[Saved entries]
#[global] Set Default Goal Selector "!".
#[global] Open Scope Z_scope.

(** ** Machine integers of the source *)

Definition int64_min : Z := - 2 ^ 63.
Definition int64_max : Z := 2 ^ 63 - 1.

(** Two's-complement wrap-around of Go's [int64] (and of [int] on 64-bit
    targets), and of [uint64]. *)
Definition wrap64 (z : Z) : Z := (z + 2 ^ 63) mod 2 ^ 64 - 2 ^ 63.
Definition wrapu64 (z : Z) : Z := z mod 2 ^ 64.

Definition is_int64 (z : Z) : Prop := int64_min <= z <= int64_max.

(** ** Durations and instants

    A [time.Duration] is a count of nanoseconds.  [time.Time.Sub] saturates
    at the ends of the [int64] range. *)
Definition Nanosecond : Z := 1.
Definition Millisecond : Z := 1000000.
Definition Second : Z := 1000000000.
Definition Minute : Z := 60 * Second.
Definition Hour : Z := 60 * Minute.

Definition time_sub (t u : Z) : Z := Z.max int64_min (Z.min int64_max (t - u)).

(** ** A state monad with a clock and panics

    [M S A] is a Go call that reads and writes a state [S], may read the
    clock, and returns an [A] or panics.  Every [time.Now()] consumes one
    reading of [clk] (monotonic nanoseconds) and of [wall] (Unix
    nanoseconds), so two calls in a row see two readings. *)
Definition panic_value := string.

Inductive outcome (A : Type) : Type :=
| Ret (a : A)
| Panic (v : panic_value).
Arguments Ret {A} a.
Arguments Panic {A} v.

Record Clocked (S : Type) : Type := mkClocked {
  clk : nat -> Z;
  wall : nat -> Z;
  tick : nat;
  st : S
}.
Arguments mkClocked {S} _ _ _ _.
Arguments clk {S} _ _.
Arguments wall {S} _ _.
Arguments tick {S} _.
Arguments st {S} _.

Definition with_st {S T : Type} (c : Clocked S) (t : T) : Clocked T :=
  mkClocked (clk c) (wall c) (tick c) t.

Definition next_tick {S : Type} (c : Clocked S) : Clocked S :=
  mkClocked (clk c) (wall c) (Datatypes.S (tick c)) (st c).

Definition M (S A : Type) : Type := Clocked S -> outcome A * Clocked S.

#[global] Instance M_ret S : MRet (M S) := fun A a c => (Ret a, c).
#[global] Instance M_bind S : MBind (M S) := fun A B f m c =>
  match m c with
  | (Ret a, c') => f a c'
  | (Panic v, c') => (Panic v, c')
  end.

Definition get {S} : M S S := fun c => (Ret (st c), c).
Definition put {S} (s : S) : M S unit := fun c => (Ret tt, with_st c s).
Definition modify {S} (f : S -> S) : M S unit := fun c => (Ret tt, with_st c (f (st c))).
Definition gets {S A} (f : S -> A) : M S A := fun c => (Ret (f (st c)), c).
Definition state {S A} (f : S -> A * S) : M S A := fun c =>
  let '(a, s') := f (st c) in (Ret a, with_st c s').
Definition panic {S A} (v : panic_value) : M S A := fun c => (Panic v, c).

(** [time.Now()], and [time.Now().Unix()]. *)
Definition now {S} : M S Z := fun c => (Ret (clk c (tick c)), next_tick c).
Definition now_unix {S} : M S Z := fun c => (Ret (wall c (tick c) / Second), next_tick c).

(** [defer func() { if rec := recover(); rec != nil { ... } }()]. *)
Definition recovering {S A} (body : M S A) (h : panic_value -> M S A) : M S A := fun c =>
  match body c with
  | (Ret a, c') => (Ret a, c')
  | (Panic v, c') => h v c'
  end.

Definition outcome_map {X Y} (f : X -> Y) (o : outcome X) : outcome Y :=
  match o with Ret a => Ret (f a) | Panic v => Panic v end.

(** [defer cleanup()]: the cleanup sees whether the body panicked, runs in
    both cases, and the panic goes on. *)
Definition deferring {S A} (body : M S A) (cleanup : outcome A -> M S unit) : M S A := fun c =>
  match body c with
  | (o, c') =>
      match cleanup o c' with
      | (Ret _, c'') => (o, c'')
      | (Panic v, c'') => (Panic v, c'')
      end
  end.

(** A component's operation run on the part of a larger state it owns. *)
Definition zoom {W S A} (view : W -> S) (upd : S -> W -> W) (m : M S A) : M W A := fun c =>
  match m (with_st c (view (st c))) with
  | (o, c') => (o, with_st c' (upd (st c') (st c)))
  end.

(** A Go interface value: nil, an interface holding a nil pointer (or map,
    slice, channel, function), or a usable value. *)
Inductive iface (A : Type) : Type :=
| NilInterface
| NilPointer
| Value (a : A).
Arguments NilInterface {A}.
Arguments NilPointer {A}.
Arguments Value {A} a.

(** [n] calls in a row, with their results. *)
Fixpoint repeat_call {S A} (n : nat) (m : M S A) : M S (list A) :=
  match n with
  | O => mret []
  | Datatypes.S n' => a ← m; l ← repeat_call n' m; mret (a :: l)
  end.

(** A clock that never runs backwards, as the monotonic clock of Go. *)
Definition monotone (f : nat -> Z) : Prop := forall i j, (i <= j)%nat -> f i <= f j.

(** Instants in order, the first not before [t]. *)
Fixpoint ascending (t : Z) (ts : list Z) : Prop :=
  match ts with
  | [] => True
  | u :: ts' => t <= u /\ ascending u ts'
  end.

(** The next [n] readings of the clock. *)
Definition readings {S} (c : Clocked S) (n : nat) : list Z := clk c <$> seq (tick c) n.

(** ** Tactics and shared lemmas *)

Create HintDb dense discriminated.
Create Rewrite HintDb dense.

(** Unfold the monad and run the call symbolically. *)
Ltac mrun :=
  repeat (progress (cbn [mbind M_bind mret M_ret get put modify gets state panic now now_unix
    recovering deferring zoom clk wall tick st with_st next_tick fst snd] in *)).

Ltac mstep := unfold mbind, M_bind, mret, M_ret, get, put, modify, gets, state, panic, now,
  now_unix, recovering, deferring, zoom in *; cbn in *.

(** Case analysis on every test of the goal. *)
Ltac case_tests :=
  repeat match goal with
  | |- context [match ?b with true => _ | false => _ end] => destruct b eqn:?
  end.

(** Boolean comparisons of [Z] in the context, as propositions. *)
Ltac bool_to_prop :=
  repeat match goal with
  | H : (_ <=? _) = true |- _ => apply Z.leb_le in H
  | H : (_ <=? _) = false |- _ => apply Z.leb_gt in H
  | H : (_ <? _) = true |- _ => apply Z.ltb_lt in H
  | H : (_ <? _) = false |- _ => apply Z.ltb_ge in H
  | H : (_ =? _) = true |- _ => apply Z.eqb_eq in H
  | H : (_ =? _) = false |- _ => apply Z.eqb_neq in H
  | H : andb _ _ = true |- _ => apply andb_true_iff in H; destruct H
  | H : orb _ _ = false |- _ => apply orb_false_iff in H; destruct H
  | H : negb _ = true |- _ => apply negb_true_iff in H
  | H : negb _ = false |- _ => apply negb_false_iff in H
  end.

Lemma bind_run {S A B} (m : M S A) (f : A -> M S B) c :
  (m ≫= f) c = match m c with (Ret a, c') => f a c' | (Panic v, c') => (Panic v, c') end.
Proof. reflexivity. Qed.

** Task prompt **
Exactly the lines from the start of the entries through the one bearing "targets), and of [uint64]. *)" are to be output, with both ends included.

** Your response **
#[global] Set Default Goal Selector "!".
#[global] Open Scope Z_scope.

(** ** Machine integers of the source *)

Definition int64_min : Z := - 2 ^ 63.
Definition int64_max : Z := 2 ^ 63 - 1.

(** Two's-complement wrap-around of Go's [int64] (and of [int] on 64-bit
    targets), and of [uint64]. *)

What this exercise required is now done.